The world always carries an ache, whether in our own bodies or our neighbors’ bodies. Some days we are more in tune with that ache than others. But, held within is also the promise of joy. Not “joy that pushes away sorrow” but a joy that doubles over with effervescent laughter even as we wipe tears out of our eyes or our neighbors’ eyes. When we least expect it, a bright embodied joy emerges. In this odd season, where compassion fatigue, zoom fatigue and just general fatigue are not quite yet in the rear view mirror, and yet life must go on anyway, I hope that a fall devotional on joy helps you awaken to the presence of God within the ordinary, the extraordinary, the perplexing, and the impossible. Monday through Friday from now until Advent, I will curate a scripture passage and a joy-adjacent essay or poem, and I will write a prayer to accompany word and reflection, so that we might dig deeper into who God calls us to be.
Thank you again for joining me on a journey into prayer. I am grateful for you.
Katie Snipes Lancaster
Tuesday, September 14, 2021
Rejoice in hope,
be patient in suffering,
persevere in prayer.
A Look at Joy
The difference between joy and fun is as great as the distinction between joy and a gamble of chance, or between a meaningful life and a lottery win. Joy is enduring and puts a mark on one’s attitude to living.
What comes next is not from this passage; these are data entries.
End Rebuild.

(* ------------------------------------------------------------------ *)
(** ** Vocabulary of the proofs *)

(** Two programs return the same value from any two start states. *)
Definition same_val {A} (m1 m2 : M A) : Prop :=
  forall s1 s2, fst (m1 s1) = fst (m2 s2).

(** A program relates its start and end state by [R]. *)
Definition preserves {A} (R : St -> St -> Prop) (m : M A) : Prop :=
  forall s, R s (snd (m s)).

Definition same_store (s s' : St) : Prop := store s' = store s.
Definition same_ledger (s s' : St) : Prop := ledger s' = ledger s.
Definition events_grow (s s' : St) : Prop := exists ext, events s' = events s ++ ext.

(** Responses after which [safe_get] tries again. *)
Definition retryable (r : Resp) : bool :=
  match r with RespErr => true | RespHttp c _ => c =? 429 end.

(** The body returned for a response: the page on HTTP 200. *)
Definition ok_body (r : Resp) : option Soup :=
  match r with RespHttp c b => if c =? 200 then Some b else None | RespErr => None end.

(** Events of one request attempt [k] of [safe_get]: the request, then
    the base delay after a transport error; the 3.1 s pacing after a
    response, followed for a 429 by the backoff [base * 2^k + jitter]. *)
Definition attempt_block (url : string) (base : Q) (r : Resp) (k : nat) (jitter : Q)
  : list Event :=
  match r with
  | RespErr => [EvGet url; EvSleep base]
  | RespHttp c _ =>
      if c =? 429
      then [EvGet url; EvSleep (31 # 10); EvSleep (base * inject_Z (2 ^ Z.of_nat k) + jitter)%Q]
      else [EvGet url; EvSleep (31 # 10)]
  end.

(** The output file after [append_to_master rows]. *)
Definition app_store (f : option (list CsvLine)) (rows : list Row) : option (list CsvLine) :=
  match rows with
  | [] => f
  | _ => match f with
         | None => Some (CsvHeader :: map CsvRow rows)
         | Some lines => Some (lines ++ map CsvRow rows)
         end
  end.

(** The dates [get_existing_dates] reads from an output file. *)
Definition dates_of (f : option (list CsvLine)) : list string :=
  match f with
  | None => []
  | Some l => match read_csv_dates l with Some ds => ds | None => [] end
  end.

(** An output file that is absent or starts with the CSV header. *)
Definition header_ok (f : option (list CsvLine)) : Prop :=
  f = None \/ exists rest, f = Some (CsvHeader :: rest).

Definition zero_line (d : date) : string := date_str d ^^ ": 0 games scraped" ^^ nl.

(** The URLs requested, in order. *)
Definition requested (evs : list Event) : list string :=
  flat_map (fun e => match e with EvGet u => [u] | EvSleep _ => [] end) evs.

(** A string without a line feed. *)
Fixpoint nl_free (s : string) : bool :=
  match s with
  | EmptyString => true
  | String c r => negb (Ascii.eqb c (ascii_of_nat 10)) && nl_free r
  end.
(** ** <algorithm> on a string of [char] *)

(** [operator<] on the code units that reach the sort.  Only alphanumeric
    units do, all below 128, so the signedness of [char] plays no part. *)
Definition char_le (c1 c2 : ascii) : Prop := (code c1 <= code c2)%N.

Global Instance char_le_dec : RelDecision char_le.
Proof. intros c1 c2. unfold char_le. apply _. Defined.

(** [std::ranges::copy_if(text, std::back_inserter(key), pred)] on an empty [key]. *)
Definition copy_if (pred : ascii → bool) (l : list ascii) : list ascii :=
  List.filter pred l.

(** [std::transform(begin(key), end(key), begin(key), f)]. *)
Definition transform (f : ascii → ascii) (key : list ascii) : list ascii :=
  f <$> key.

(** [std::ranges::sort(key)]: ascending by [operator<].  The standard leaves
    the algorithm open; [sort_unique] below shows that on characters the
    result does not depend on it. *)
Definition sort (key : list ascii) : list ascii := merge_sort char_le key.

(** ** compute_anagram (Source.cpp, lines 71-97) *)

Definition compute_anagram (t : text) : option anagram_key :=
  let key := copy_if isalnum (chars t) in
  match key with
  | [] => None
  | _ :: _ => Some (string_of_list_ascii (sort (transform tolower key)))
  end.

(** ** The dictionary as mutable state

    A call either returns a value and leaves a dictionary behind, or throws.
    The one exception the code can name is that of [std::optional::value]. *)

Inductive exception : Type := bad_optional_access.

Inductive outcome (A : Type) : Type :=
  | Returned (a : A) (d : gmap string (gset string))
  | Thrown (e : exception).
Arguments Returned {A} a d.
Arguments Thrown {A} e.

Definition M (A : Type) : Type := gmap string (gset string) → outcome A.

Definition ret {A} (a : A) : M A := λ d, Returned a d.

Definition bind {A B} (m : M A) (f : A → M B) : M B :=
  λ d, match m d with
       | Returned a d1 => f a d1
       | Thrown e => Thrown e
       end.

Notation "x ←ₘ m ; k" := (bind m (λ x, k))
  (at level 20, m at level 100, k at level 200, only parsing).

(** [o.value()] of a [std::optional]. *)
Definition optional_value {A} (o : option A) : M A :=
  λ d, match o with
       | Some a => Returned a d
       | None => Thrown bad_optional_access
       end.

(** [dictionary[key]]: creates an empty group when the key is absent and
    yields a reference to the group, modelled by the key of its slot. *)
Definition map_subscript (key : anagram_key) : M anagram_key :=
  λ d, match d !! key with
       | Some _ => Returned key d
       | None => Returned key (<[key := ∅]> d)
       end.

(** [group.insert(text)] on the group behind a reference; the [bool] is the
    second component of the [std::pair] that [std::set::insert] returns. *)
Definition set_insert (ref : anagram_key) (t : text) : M bool :=
  λ d, let group := default ∅ (d !! ref) in
       if decide (t ∈ group) then Returned false d
       else Returned true (<[ref := {[ t ]} ∪ group]> d).

(** [dictionary.find(key)] on the [const] dictionary, with [None] for [end()]. *)
Definition map_find (key : anagram_key) : M (option (gset string)) :=
  λ d, Returned (d !! key) d.

(** [std::set] traverses its elements in ascending order of [std::less<text>],
    the lexicographic order of [std::string] on unsigned code units. *)
Definition text_set_iterate (s : gset string) : list string :=
  merge_sort String.le (elements s).

(** ** insert_into_anagram_dictionary (Source.cpp, lines 99-115) *)

Definition insert_into_anagram_dictionary (t : text) : M bool :=
  let key := compute_anagram t in
  if decide (key = None) then ret false
  else
    k ←ₘ optional_value key;
    group ←ₘ map_subscript k;
    inserted ←ₘ set_insert group t;
    ret inserted.

(** ** fetch_matching_anagrams (Source.cpp, lines 117-130) *)

Definition fetch_matching_anagrams (t : text) : M (option (gset string)) :=
  let key := compute_anagram t in
  if decide (key = None) then ret None
  else
    k ←ₘ optional_value key;
    key_match ←ₘ map_find k;
    ret (match key_match with
         | Some group => if decide (group = ∅) then None else Some group
         | None => None
         end).

(** ** report_matching_anagrams (Source.cpp, lines 132-143), without the log lines *)

Definition report_matching_anagrams (t : text) : M bool :=
  matches ←ₘ fetch_matching_anagrams t;
  ret (bool_decide (is_Some matches)).

(** ** Sequences of calls on one dictionary *)

Inductive operation : Type :=
  | Insert (t : text)
  | Lookup (t : text).

Inductive answer : Type :=
  | Inserted (b : bool)
  | Matches (o : option (gset string)).

Definition perform (op : operation) : M answer :=
  match op with
  | Insert t => b ←ₘ insert_into_anagram_dictionary t; ret (Inserted b)
  | Lookup t => o ←ₘ fetch_matching_anagrams t; ret (Matches o)
  end.

Fixpoint run (ops : list operation) : M (list answer) :=
  match ops with
  | [] => ret []
  | op :: ops' => a ←ₘ perform op; rest ←ₘ run ops'; ret (a :: rest)
  end.

(** ** std::formatter<text_set> (Source.cpp, lines 28-61)

    The output iterator of the format context is the string written so far;
    [format_to] appends to it. *)

Definition format_to (out : string) (piece : string) : string := out +:+ piece.

(** [format_entries]: the first entry as it is, every later one after ", ". *)
Definition format_entries (collection : gset string) (out : string) : string :=
  match text_set_iterate collection with
  | [] => out
  | first :: rest =>
      foldl (λ out entry, format_to out (", " +:+ entry)) (format_to out first) rest
  end.

(** [format]: the entries between square brackets. *)
Definition format_text_set (collection : gset string) (out : string) : string :=
  format_to (format_entries collection (format_to out "[")) "]".

(** ** <istream>: a stream over a string buffer

    [rdbuf] holds the characters not yet read.  A string buffer never sets
    [badbit], so the state is [eofbit] and [failbit]. *)

Record istream : Type := Istream {
  rdbuf : list ascii;
  eofbit : bool;
  failbit : bool
}.

Definition good (stream : istream) : bool := negb (eofbit stream) && negb (failbit stream).
Definition eof (stream : istream) : bool := eofbit stream.

(** [std::isspace] in the classic locale: space, and the controls 9 to 13. *)
Definition isspace (c : ascii) : bool :=
  (code c =? 32)%N || ((9 <=? code c)%N && (code c <=? 13)%N).

(** What the sentry of a formatted input does under [skipws]. *)
Fixpoint skipws (buf : list ascii) : list ascii :=
  match buf with
  | c :: rest => if isspace c then skipws rest else buf
  | [] => []
  end.

(** The characters of one word and what follows them: extraction stops in
    front of the first white space, or at the end of the buffer. *)
Fixpoint extract_chars (buf : list ascii) : list ascii * list ascii :=
  match buf with
  | c :: rest =>
      if isspace c then ([], buf)
      else let '(word, rest') := extract_chars rest in (c :: word, rest')
  | [] => ([], [])
  end.

(** [input_stream >> text], for a [text] that is empty before the call.
    - On a stream that is not good the sentry sets [failbit] and nothing is read.
    - When only white space is left the sentry reaches the end: [eofbit] and
      [failbit].
    - Otherwise the word is read; [eofbit] is set when the word ran to the end
      of the buffer. *)
Definition extract (stream : istream) : string * istream :=
  if negb (good stream) then ("", Istream (rdbuf stream) (eofbit stream) true)
  else
    match skipws (rdbuf stream) with
    | [] => ("", Istream [] true true)
    | c :: buf =>
        let '(word, rest) := extract_chars (c :: buf) in
        (string_of_list_ascii word, Istream rest (bool_decide (rest = [])) false)
    end.
(** Binding a global name, whatever it was bound to before. *)
Definition store {W} (x : string) (v : value) : M W unit := λ s,
  (Ok (), State (<[x := v]> (globals s)) (world s) (Bound x v :: log s)).

Definition write {W} (text : string) : M W unit := emit (Printed text).

Section Script.
Context {W : Type} (lib : library W).

(** Asking a library for something. *)
Definition call (f : string) (args : list value) (kwargs : list (string * value))
  : M W value := λ s,
  let '(r, w) := lib f args kwargs (world s) in
  (r, State (globals s) w (Called f args kwargs r :: log s)).

(** A numpy operation written out in this file: the result is computed
    here, the call is recorded like any other. *)
Definition computed (f : string) (args : list value) (kwargs : list (string * value))
  (r : result value) : M W value := λ s,
  (r, State (globals s) (world s) (Called f args kwargs r :: log s)).

(** [recv.name(args)] and [recv.name] *)
Definition method (recv : value) (name : string) (args : list value)
  (kwargs : list (string * value)) : M W value :=
  call name (recv :: args) kwargs.

Definition getattr (recv : value) (name : string) : M W value :=
  call ("." +:+ name) [recv] [].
Fun is short-term and serves amusement. True joy is only possible with one’s whole heart, whole soul, and all one’s energies. The feeling about life that underlies the party-making fun society is, I suspect, more boredom with life than true joy. True joy opens the soul, is a flow of spirits, giving our existence a certain easiness. We may have fun, but we are in joy. In true joy, the ecstatic nature of human existence comes to expression. We are created for joy. We are born for joy.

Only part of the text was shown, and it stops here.